# Stochastic Depth

Stochastic depth is a regularization method for deep residual networks. During training, it randomly skips entire residual blocks. Instead of dropping individual activations, as dropout does, stochastic depth drops whole computational paths.

A standard residual block computes

$$
y = x + F(x),
$$

where $x$ is the input and $F(x)$ is the residual branch. With stochastic depth, the residual branch is randomly kept or removed during training:

$$
y = x + bF(x),
$$

where $b\sim\mathrm{Bernoulli}(p)$. Here $p$ is the probability of keeping the residual branch.

### Motivation

Very deep networks can overfit and can also become difficult to optimize. Residual connections make deep training more stable, but large residual networks still contain many layers and many parameters.

Stochastic depth improves regularization by forcing the model to work with many shallower subnetworks during training. On one step, a block may be active. On another step, the same block may be skipped.

This has two effects.

First, it reduces co-adaptation between blocks.
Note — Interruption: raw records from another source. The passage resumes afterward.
(** * The December-31 sentence extractor of [src/31_dic.py]

    A shallow embedding of [December31Extractor] and the properties its
    specification states about it, of the PDF front end of [src/ir.py]
    that produces its input, and of the step of
    [src/llm_seleccion31dic.py] that reads the answer of the language
    model.  The development has these layers:

    - [PyStr]: Python [str] values as sequences of Unicode code points, with
      the [str] methods the extractor calls ([replace], [strip], [join],
      the substring test of [in]);
    - [Regex]: the fragment of Python's [re] that the extractor's patterns
      use, as a backtracking matcher with [finditer] and [split];
    - [Extractor]: the class itself, method by method;
    - [IR]: the functions of [src/ir.py] that turn the text and the tables
      of the pages into paragraphs and table entries;
    - [Selector]: the search for a JSON object in an answer;
    - the theorems. *)

From Stdlib Require Import String Ascii NArith Lia.
From Stdlib Require DecimalString DecimalNat DecimalFacts.
From stdpp Require Import list gmap.

(** ** Python strings *)

Module PyStr.

(** A Python [str] is a sequence of code points. *)
Definition char := N.
Definition pystr := list char.

(** Literals are written as UTF-8 text and decoded to code points
    (sequences of up to four bytes). *)
Fixpoint utf8_decode (bs : list N) : pystr :=
  match bs with
  | [] => []
  | b0 :: r0 =>
      if (b0 <? 128)%N then b0 :: utf8_decode r0
      else match r0 with
      | [] => [b0]
      | b1 :: r1 =>
          if (b0 <? 224)%N then ((b0 - 192) * 64 + (b1 - 128))%N :: utf8_decode r1
          else match r1 with
          | [] => [b0; b1]
          | b2 :: r2 =>
              if (b0 <? 240)%N
              then ((b0 - 224) * 4096 + (b1 - 128) * 64 + (b2 - 128))%N :: utf8_decode r2
              else match r2 with
              | [] => [b0; b1; b2]
              | b3 :: r3 =>
                  ((b0 - 240) * 262144 + (b1 - 128) * 4096
                   + (b2 - 128) * 64 + (b3 - 128))%N :: utf8_decode r3
              end
          end
      end
  end.

Definition py (lit : string) : pystr :=
  utf8_decode (map N_of_ascii (list_ascii_of_string lit)).

Definition LF : char := 10%N.
Definition DOT : char := 46%N.
(** * Pamela: scan / evaluate / execute loop, news budget and retry logic

    A shallow embedding of
      - [src/services/news/news-service.ts]           (module [News])
      - [src/services/autonomous-trading/strategies/NewsArbStrategy.ts]
                                                      (module [Strategy])
      - [src/services/autonomous-trading/opportunity-evaluator.ts]
                                                      (module [Evaluator])
      - [src/services/autonomous-trading/index.ts]    (module [Trading])
      - [trading-report.ts], the decisions kept by [recordScan]
                                                      (module [Report])

    The collaborators whose sources are not at hand (news-config.ts,
    market-keyword-extractor.ts, BaseStrategy.ts, the trade executor, the
    position and balance managers, the language model) are parameters of the
    sections or calls answered by the environment.

    Conventions.
      - A JS [number] is an exact rational ([Q]); rounding is not modelled.
        Where the source can produce [NaN] ([parseFloat]) the value is a
        [Js.number], which adds [NaN].
      - A JS string is a [string] of 8-bit characters; [toLowerCase] and the
        white-space class are the ASCII ones.
      - [async] methods are programs over the calls they make to their
        collaborators (clock, HTTP client, language model, trading backend,
        report sink): a finite tree of calls, [Prog], run against an arbitrary
        environment.  Every [await] in the source is sequential, so a program
        is a sequence of calls.
      - The mutable fields of a service object are a record threaded through
        its methods. *)

From Stdlib Require Import ZArith QArith Qround Lia ZifyNat Lqa List Bool Ascii String.
From stdpp Require Import base option list sorting strings gmap.
(** [processAndUpload]: lines 42-64.  The single response object of the
    request is the trace. *)
Definition processAndUpload (ffmpegCommand : FfmpegCommand) (outputPath : string)
    (inputFiles : list string) : Js Pending :=
  let cmd := outputOptions ["-threads 1"; "-preset ultrafast"] ffmpegCommand in
  let p := {|
    target := outputPath;
    on_end :=
      finally
        (try_catch
           (url ← uploadToSupabase outputPath (basename outputPath);
            res_json [("success", JsonBool true); ("downloadUrl", JsonString url)])
           (λ err,
              console_error "Supabase Error:" (message err) ;;
              res_status_json 500
                [("error", JsonString "Processing succeeded, but cloud upload failed.");
                 ("details", JsonString (message err))]))
        (cleanupFiles (inputFiles ++ [outputPath]));
    on_error := λ err,
      console_error "FFmpeg Error:" (message err) ;;
      cleanupFiles (inputFiles ++ [outputPath]) ;;
      res_status_json 500
        [("error", JsonString "Video processing failed.");
         ("details", JsonString (message err))] |} in
  emit (FfmpegSave cmd outputPath) ;;
  mret p.

(** [`/tmp/<prefix>_${Date.now()}.mp4`] *)
Definition prefix (r : Route) : string :=
  match r with
  | Trim => "trimmed"
  | Crop => "cropped"
  | AddVoice => "voiced"
  | AddCaption => "captioned"
  | Merge => "merged"
  end.

Definition output_path (r : Route) (now : Z) : string :=
  "/tmp/" +:+ prefix r +:+ "_" +:+ pretty now +:+ ".mp4".

Definition bad_request (msg : string) : Js (option Pending) :=
  res_status_json 400 [("error", JsonString msg)] ;; mret None.

(** POST /trim: lines 71-82. *)
Definition trim (req : Request) : Js (option Pending) :=
  match file req with
  | None => bad_request "Video file required."
  | Some f =>
      let startTime := field_or (body req) "startTime" (JNum 0) in
      let duration := field_or (body req) "duration" (JNum 5) in
      now ← Date_now;
      let outputPath := output_path Trim now in
      let cmd := outputOptions ["-c copy"]
                   (setDuration duration (setStartTime startTime (ffmpeg [path f]))) in
      Some <$> processAndUpload cmd outputPath [path f]
  end.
A block cannot assume that every previous residual transformation is always present.

Second, it shortens the effective network depth during training. Gradients can pass through fewer transformations, which can improve optimization in very deep networks.

### Residual Blocks

Residual networks are built from blocks of the form

$$
y = x + F(x).
$$

The skip connection $x$ gives the network a direct identity path. If $F(x)$ learns a useful transformation, the block modifies the representation. If $F(x)$ is unnecessary, the block can learn a function close to zero.

This structure makes it natural to randomly remove $F(x)$. The identity path remains valid, so the output still has the correct shape.

Stochastic depth works best when the skipped branch and the identity branch have compatible shapes. If a block changes spatial resolution or channel count, the skip path may include a projection. Such blocks require more care.

### Training-Time Rule

A common stochastic depth rule uses a binary mask $b$:

$$
y =
\begin{cases}
x + F(x), & b=1, \\
x, & b=0.
\end{cases}
$$

where

$$
b\sim\mathrm{Bernoulli}(p).
$$

Here $p$ is the survival probability. The drop probability is $1-p$.

If $p=0.9$, the residual branch is used 90 percent of the time and skipped 10 percent of the time.

### Inverted Stochastic Depth

Many implementations use an inverted form:

$$
y = x + \frac{b}{p}F(x).
$$

This keeps the expected residual contribution unchanged during training:

$$
\mathbb{E}\left[\frac{b}{p}F(x)\right] = F(x).
$$

At inference time, all residual branches are used and no random dropping is applied. The block becomes the ordinary residual block:

$$
y = x + F(x).
$$

This mirrors inverted dropout, where scaling is applied during training so inference remains simple.

### Stochastic Depth Versus Dropout

Dropout usually drops individual activation entries. Stochastic depth drops entire residual branches.

| Method | Drops | Common location |
|---|---|---|
| Dropout | Individual activations | MLPs, attention, classifier heads |
| Dropout2d | Channels | CNN feature maps |
| Stochastic depth | Residual branches | ResNets, Transformers, ConvNeXt, ViTs |

Stochastic depth is often better suited to modern residual architectures because it respects the block structure of the model.

### Layer-Dependent Drop Rates

In very deep models, stochastic depth often uses different drop probabilities for different layers.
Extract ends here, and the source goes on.